Friday, February 12, 2021
'Shroom-Sicle
Day 122: Had it not been for a little ray of sunshine, I might have missed this. In fact, I did miss it on the first pass, although the fact that I chose to walk around the right side of the tree instead of the left when the trail gave me both options might have been responsible for the oversight. On my way back from Big Bridge, a fine needle of sunlight angled through the quilted overstory of hemlock and Douglas-fir to center like a searchlight's beam directly on this ice-encrusted specimen of Pseudohydnum gelatinosum (commonly known as Cat's-tongue).
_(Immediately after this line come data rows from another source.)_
(* ===== verification/Trap.v ===== *)
(** * The machine of the trap code

    The assembly that saves the registers of user code into the TCB of the
    current thread and restores them is a list of instructions of a small
    machine, with the registers, the system registers and the memory it uses.
    TrapRiscv.v and TrapArm.v hold the code of the two architectures. *)

From S2P Require Import Prelude.

(** ** The machine *)

Inductive sysreg : Type :=
| sscratch | sstatus | scause | sepc                                (* RISC-V *)
| sp_el0 | elr | spsr | esr | tpidr | tpidr_el0 | tpidrro_el0.      (* AArch64 *)
#[export] Instance sysreg_eq_dec : EqDecision sysreg.
Proof. solve_decision. Defined.

(** Registers by number; memory as words by address. *)
Record cpu := mk_cpu { x : Z -> Z; sys : sysreg -> Z; mem : Z -> Z }.
#[export] Instance eta_cpu : Settable cpu := fun m => mk_cpu (x m) (sys m) (mem m).

Definition upd {B} (a : Z) (v : B) (f : Z -> B) : Z -> B := fun b => if a =? b then v else f b.
Definition upd_sys (c : sysreg) (v : Z) (f : sysreg -> Z) : sysreg -> Z :=
  fun d => if bool_decide (c = d) then v else f d.

(** Offsets of loads and stores are in words. *)
Inductive instr : Type :=
| ST (rs off base : Z)
| LD (rd off base : Z)
| RDS (rd : Z) (c : sysreg)
| WRS (c : sysreg) (rs : Z)
| SWAP (rd : Z) (c : sysreg)
| ADDI (rd rs imm : Z)
| LSR (rd rs n : Z)
| LI (rd v : Z).

Definition MV (rd rs : Z) : instr := ADDI rd rs 0.

Definition exec (i : instr) (m : cpu) : cpu :=
  match i with
  | ST rs off base => m <| mem := upd (x m base +w 8 * off) (x m rs) (mem m) |>
  | LD rd off base => m <| x := upd rd (mem m (x m base +w 8 * off)) (x m) |>
  | RDS rd c => m <| x := upd rd (sys m c) (x m) |>
  | WRS c rs => m <| sys := upd_sys c (x m rs) (sys m) |>
  | SWAP rd c => m <| x := upd rd (sys m c) (x m) |> <| sys := upd_sys c (x m rd) (sys m) |>
  | ADDI rd rs imm => m <| x := upd rd (x m rs +w imm) (x m) |>
  | LSR rd rs n => m <| x := upd rd (x m rs >>w n) (x m) |>
  | LI rd v => m <| x := upd rd v (x m) |>
  end.
Definition run (l : list instr) (m : cpu) : cpu := fold_left (fun m i => exec i m) l m.

(** ** The context

    All loads and stores go to the [CONTEXT_REG_NUM] words at the start of a
    TCB.  [view] is the machine with that block as a table, on which the
    assembly can be run symbolically. *)

Definition word_at (ctx k : Z) : Z := ctx +w 8 * k.

Record view := mk_view { vx : Z -> Z; vs : sysreg -> Z; vc : Z -> Z }.

Definition vexec (i : instr) (v : view) : view :=
  match i with
  | ST rs off _ => mk_view (vx v) (vs v) (upd off (vx v rs) (vc v))
  | LD rd off _ => mk_view (upd rd (vc v off) (vx v)) (vs v) (vc v)
  | RDS rd c => mk_view (upd rd (vs v c) (vx v)) (vs v) (vc v)
  | WRS c rs => mk_view (vx v) (upd_sys c (vx v rs) (vs v)) (vc v)
  | SWAP rd c => mk_view (upd rd (vs v c) (vx v)) (upd_sys c (vx v rd) (vs v)) (vc v)
  | ADDI rd rs imm => mk_view (upd rd (vx v rs +w imm) (vx v)) (vs v) (vc v)
  | LSR rd rs n => mk_view (upd rd (vx v rs >>w n) (vx v)) (vs v) (vc v)
  | LI rd w => mk_view (upd rd w (vx v)) (vs v) (vc v)
  end.
Definition vrun (l : list instr) (v : view) : view := fold_left (fun v i => vexec i v) l v.

Section context.
Context (size : Z).

(** Every access is to the context of [size] words at [ctx]. *)
Definition in_context (ctx : Z) (i : instr) (v : view) : Prop :=
  match i with
  | ST _ off base | LD _ off base => vx v base = ctx /\ 0 <= off < size
  | _ => True
  end.
Fixpoint all_in_context (ctx : Z) (l : list instr) (v : view) : Prop :=
  match l with
  | [] => True
  | i :: l => in_context ctx i v /\ all_in_context ctx l (vexec i v)
  end.

(** [m] looks like [v], and outside the context its memory is that of [m0]. *)
Record sim (ctx : Z) (m0 m : cpu) (v : view) : Prop := {
  sim_x : forall r, x m r = vx v r;
  sim_s : forall c, sys m c = vs v c;
  sim_c : forall k, 0 <= k < size -> mem m (word_at ctx k) = vc v k;
  sim_mem : forall a, (forall k, 0 <= k < size -> a <> word_at ctx k) -> mem m a = mem m0 a }.

Definition view_of (ctx : Z) (m : cpu) : view := mk_view (x m) (sys m) (fun k => mem m (word_at ctx k)).

Lemma sim_start ctx m : sim ctx m m (view_of ctx m).
Proof. by split. Qed.

Context (Hsize : size <= 64).
Lemma word_at_inj ctx j k : 0 <= j < size -> 0 <= k < size -> word_at ctx j = word_at ctx k -> j = k.
Proof.
  unfold word_at, wadd, wrap. intros Hj Hk E. apply (f_equal (fun z => (z - ctx) mod word_size)) in E.
  rewrite !Zminus_mod_idemp_l in E. replace (ctx + 8 * j - ctx) with (8 * j) in E by lia.
  replace (ctx + 8 * k - ctx) with (8 * k) in E by lia. unfold word_size in E. rewrite !Z.mod_small in E by lia. lia.
Qed.

Lemma upd_ext {B} a (v v' : B) f g : v = v' -> (forall b, f b = g b) -> forall b, upd a v f b = upd a v' g b.
Proof. intros -> E b. unfold upd. by rewrite E. Qed.

Lemma upd_sys_ext c v v' f g : v = v' -> (forall d, f d = g d) -> forall d, upd_sys c v f d = upd_sys c v' g d.
Proof. intros -> E d. unfold upd_sys. by rewrite E. Qed.

Lemma sim_exec ctx m0 m v i : sim ctx m0 m v -> in_context ctx i v -> sim ctx m0 (exec i m) (vexec i v).
Proof.
  intros [Hx Hs Hc Hm] Hi. destruct i as [rs off base|rd off base|rd c|c rs|rd c|rd rs imm|rd rs n|rd w]; cbn in Hi; split; cbn; try done;
    try (apply upd_ext; [|done]); try (apply upd_sys_ext; [|done]); auto.
  - intros k Hk. destruct Hi as [Hb Ho]. rewrite Hx, Hb. unfold upd. fold (word_at ctx off).
    destruct (Z.eqb_spec (word_at ctx off) (word_at ctx k)) as [E|E].
    + apply word_at_inj in E as ->; [|done..]. by rewrite Z.eqb_refl.
    + destruct (Z.eqb_spec off k) as [->|]; [done|]. by apply Hc.
  - intros a Ha. destruct Hi as [Hb Ho]. rewrite Hx, Hb. unfold upd. fold (word_at ctx off).
    destruct (Z.eqb_spec (word_at ctx off) a) as [<-|]; [by apply Ha in Ho|]. by apply Hm.
  - destruct Hi as [Hb Ho]. rewrite Hx, Hb. by apply Hc.
  - by rewrite Hx.
  - by rewrite Hx.
Qed.

Lemma sim_run ctx m0 l : forall m v, sim ctx m0 m v -> all_in_context ctx l v -> sim ctx m0 (run l m) (vrun l v).
Proof. induction l as [|i l IH]; intros m v Hs Hl; [done|]. destruct Hl as [Hi Hl]. by apply IH, Hl; apply sim_exec. Qed.

(** A check of the instructions alone: [known] are registers that hold the
    address of the context. *)
Definition known_after (i : instr) (known : list Z) : list Z :=
  match i with
  | ST _ _ _ | WRS _ _ => known
  | LD rd _ _ | RDS rd _ | SWAP rd _ | LSR rd _ _ | LI rd _ => filter (fun r => r <> rd) known
  | ADDI rd rs imm => if (imm =? 0) && bool_decide (rs ∈ known) then rd :: known else filter (fun r => r <> rd) known
  end.
Definition access_ok (i : instr) (known : list Z) : bool :=
  match i with
  | ST _ off base | LD _ off base => bool_decide (base ∈ known) && (0 <=? off) && (off <? size)
  | _ => true
  end.
Fixpoint accesses_ok (l : list instr) (known : list Z) : bool :=
  match l with
  | [] => true
  | i :: l => access_ok i known && accesses_ok l (known_after i known)
  end.

Lemma known_after_spec ctx i v known : is_word ctx -> (forall r, r ∈ known -> vx v r = ctx) ->
  forall r, r ∈ known_after i known -> vx (vexec i v) r = ctx.
Proof.
  intros Hw Hk r Hr. assert (Hother : forall rd w, r ∈ filter (fun r => r <> rd) known -> upd rd w (vx v) r = ctx).
  { intros rd w [Hne Hin]%list_elem_of_filter. unfold upd. destruct (Z.eqb_spec rd r); [done|]. by apply Hk. }
  destruct i as [rs off base|rd off base|rd c|c rs|rd c|rd rs imm|rd rs n|rd w]; cbn in *; auto.
  destruct (Z.eqb_spec imm 0) as [->|]; cbn in Hr; [|by auto]. case_bool_decide as Hin; [|by auto].
  unfold upd. destruct (Z.eqb_spec rd r) as [->|]; [rewrite Hk by done; unfold wadd; rewrite Z.add_0_r; by apply wrap_small|].
  apply Hk. by apply elem_of_cons in Hr as [->|].
Qed.

Lemma accesses_ok_spec ctx l : is_word ctx -> forall v known, (forall r, r ∈ known -> vx v r = ctx) ->
  accesses_ok l known = true -> all_in_context ctx l v.
Proof.
  intros Hw. induction l as [|i l IH]; intros v known Hk Hok; [done|]. cbn in Hok. apply andb_prop in Hok as [Hi Hl].
  split; [|by eapply IH, Hl; apply known_after_spec].
  destruct i; try done; cbn in *; apply andb_prop in Hi as [[Hb%bool_decide_eq_true ?]%andb_prop ?]; split; auto; lia.
Qed.

(** Instructions whose first one puts the address into [base]. *)
Lemma all_in_context_from ctx i l v base : is_word ctx -> in_context ctx i v -> vx (vexec i v) base = ctx ->
  accesses_ok l [base] = true -> all_in_context ctx (i :: l) v.
Proof. intros Hw Hi Hb Hl. split; [done|]. eapply accesses_ok_spec; [done| |done]. by intros r ->%list_elem_of_singleton. Qed.
End context.

Lemma forall_below (P : Z -> Prop) (n : nat) : Forall P (seqZ 0 (Z.of_nat n)) -> forall k, 0 <= k < Z.of_nat n -> P k.
Proof. rewrite Forall_forall. intros HP k Hk. apply HP, elem_of_seqZ. lia. Qed.

Lemma run_app l1 l2 m : run (l1 ++ l2) m = run l2 (run l1 m).
Proof. apply fold_left_app. Qed.

(** Instructions without stores leave memory alone. *)
Lemma run_mem l : Forall (fun i => match i with ST _ _ _ => False | _ => True end) l -> forall n, mem (run l n) = mem n.
Proof.
  induction 1 as [|i l Hi _ IH]; intros n; [done|]. cbn [run fold_left]. change (mem (run l (exec i n)) = mem n).
  rewrite IH. by destruct i.
Qed.

Lemma wadd_0_r w : is_word w -> w +w 0 = w.
Proof. intros Hw. unfold wadd. rewrite Z.add_0_r. by apply wrap_small. Qed.

(** Compute with instructions, words and their operations left as they are. *)
Ltac computes :=
  unfold vrun, vexec, view_of, word_at; cbn [x sys mem];
  generalize wadd; generalize wshr; intros; vm_compute; reflexivity.

(** System call numbers the entry code tests for. *)
Definition SYSCALL_CALL : Z := wrap (-1).
Definition SYSCALL_REPLY_RECV : Z := wrap (-2).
My camera battery was almost dead and I knew I had less than a minute to capture its frosty beauty before the fragment of sunlight disappeared, so I dropped to my knees in the mud even as I was changing settings. How I had managed to be in the forest with both camera batteries in terminal condition is another matter: a banana peel on the path of my attention to small details like recharging, and the unavoidability of Murphy's Law. In any event, I got half a dozen snaps before losing the light, and figured wet, dirty pantlegs were worth the sacrifice if even one of the shots turned out. As I stepped around the tree in the middle of the trail, I found another older, browner specimen also encased in ice, and a question rose in the back of my mind when I noticed that the shelf fungus adjacent to it was not icy, nor was the moss or any of the other vegetation in the area. What conditions prevailed that only Pseudohydnum gelatinosum turned into a popsicle? Why?